- [Stored data entries]
+++++

Lemma holders_ge ths i th :
  ths !! i = Some th -> 1 <= holders ths (th_mode th).
Proof.
  intros Hi. unfold holders.
  apply (sumZ_elem_le (map (fun x => if th_mode th =? th_mode x then 1 else 0) ths)).
  - apply Forall_map, Forall_true. intros x. simpl. destruct (_ =? _); lia.
  - apply list_elem_of_In, in_map_iff. exists th. rewrite Z.eqb_refl.
    split; [done|]. by apply list_elem_of_In, (list_elem_of_lookup_2 _ i).
Qed.

Lemma holders_nonneg ths t : 0 <= holders ths t.
Proof.
  unfold holders. apply sumZ_nonneg, Forall_map, Forall_true.
  intros x. simpl. destruct (_ =? _); lia.
Qed.

Lemma inv_move s ths i th s' th' :
  mb_inv (s, ths) -> ths !! i = Some th -> thread_ok th' ->
  latch_move (ms_latch s) (th_mode th) (ms_latch s') (th_mode th') ->
  mb_inv (s', <[i := th']> ths).
Proof.
  intros [Hok Hr Hw He] Hi Hok' Hmv. simpl in *.
  assert (Forall thread_ok (<[i := th']> ths)) as HF by (by apply Forall_insert).
  pose proof (holders_ge _ _ _ Hi) as Hge.
  split; simpl; rewrite ?(holders_insert _ _ _ _ _ Hi); try done;
    (inversion Hmv as [E1 E2|t l' Em Hv El E1 E2|Hv E1 E2]; [by rewrite ?Z.sub_add|..]).
  all: apply valid_mode_cases in Hv as [Hv|Hv].
  all: unfold ossLatch, ossUnlatch, latch_get_shared, latch_get in *.
  all: rewrite ?Em, ?Hv in *; simpl in *.
  all: repeat match goal with
    | H : (if ?b then _ else _) = Some _ |- _ => destruct b eqn:?; simplify_eq/=
    end; try lia.
  all: destruct (la_writer (ms_latch s)) eqn:?; simpl in *; try done; try lia.
  all: rewrite <- El; simpl; try lia.
  all: rewrite Z.ltb_ge in *; pose proof (holders_nonneg ths SHARED); lia.
Qed.

Lemma mb_inv_reachable cfg : mb_reachable cfg -> mb_inv cfg.
Proof.
  intros (s0&ths0&El&Hf&Hrtc).
  assert (mb_inv (s0, ths0)) as H0.
  { split; simpl; rewrite ?El; try done.
    - eapply Forall_impl; [done|]. intros th [Hpc Hm]. split; [by left|done|by rewrite Hpc].
    - symmetry. apply holders_fresh; done.
    - symmetry. apply holders_fresh; done. }
  remember (s0, ths0) as c0 eqn:E0. clear E0.
  induction Hrtc as [|c1 c2 c3 Hstep _ IH]; [done|]. apply IH. clear IH.
  pose proof H0 as [Hok _ _ _].
  assert (forall ths i th, ths !! i = Some th -> Forall thread_ok ths -> thread_ok th) as Hth.
  { intros ths i th Hi HF. by eapply Forall_lookup in HF. }
  inversion Hstep as [s ths i th t isTry force s' th' Hi Hpc E|s ths i th s' th' Hi E
    |s ths i th rc s' c' Hi Hpc E|s ths i th rc s' c' Hi Hpc E
    |s ths i th s' th' Hi Hpc Hr E|s ths flag lid]; subst; simpl in Hok.
  - destruct (call_move _ _ _ _ _ _ _ (Hth _ _ _ Hi Hok) Hpc E). by eapply inv_move.
  - destruct (run_move _ _ _ _ (Hth _ _ _ Hi Hok) E). by eapply inv_move.
  - destruct (unlock_move _ _ _ _ _ (to_lock _ (Hth _ _ _ Hi Hok)) E) as (_&Ec&Hm).
    eapply inv_move; [done|done|split; simpl; auto|].
    unfold th_mode. rewrite Hpc. simpl. by rewrite Ec.
  - destruct (pause_move _ _ _ _ _ (to_lock _ (Hth _ _ _ Hi Hok)) E) as (_&Ec&Hm).
    eapply inv_move; [done|done|split; simpl; auto|].
    unfold th_mode. rewrite Hpc. simpl. by rewrite Ec.
  - apply call_move in E as [Hok' Hm]; [|split; simpl; [apply (Hth _ _ _ Hi Hok)|done|done]|done].
    eapply inv_move; [done|done|done|]. unfold th_mode at 1 in Hm. unfold th_mode at 1.
    rewrite Hpc. exact Hm.
  - destruct H0. by split.
Qed.

Lemma holders_two ths i j th1 th2 t :
  i <> j -> ths !! i = Some th1 -> ths !! j = Some th2 ->
  th_mode th1 = t -> th_mode th2 = t -> 2 <= holders ths t.
Proof.
  intros Hij H1 H2 E1 E2.
  pose proof (holders_insert ths i th1 (mkThread ctx_reset (PPost (-2) false) 0) t H1) as Hins.
  assert (1 <= holders (<[i := mkThread ctx_reset (PPost (-2) false) 0]> ths) t) as Hge.
  { rewrite <- E2. apply (holders_ge _ j). by rewrite list_lookup_insert_ne. }
  rewrite E1, Z.eqb_refl in Hins. unfold th_mode at 1 in Hins. simpl in Hins.
  destruct (Z.eqb_spec t (-2)); [|lia].
  pose proof (holders_insert ths j th2 (mkThread ctx_reset (PPost (-3) false) 0) t H2) as Hj.
  assert (1 <= holders (<[j := mkThread ctx_reset (PPost (-3) false) 0]> ths) t) as Hge'.
  { rewrite <- E1. apply (holders_ge _ i). by rewrite list_lookup_insert_ne by done. }
  rewrite E2, Z.eqb_refl in Hj. unfold th_mode at 1 in Hj. simpl in Hj.
  destruct (Z.eqb_spec t (-3)); lia.
Qed.

Lemma locked_mode th :
  thread_ok th -> valid_mode (cx_mbLockType (th_ctx th)) = true ->
  th_mode th = cx_mbLockType (th_ctx th).
Proof.
  intros [_ Hb _] Hv. unfold th_mode. destruct (th_pc th); try done.
  specialize (Hb ltac:(done)). by rewrite Hb in Hv.
Qed.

+++++

- [WORK TO BE COMPLETED] Tell how many lines in the entries contain the string "Hstep", and give nothing beyond the number.

- [ANSWER AREA] 2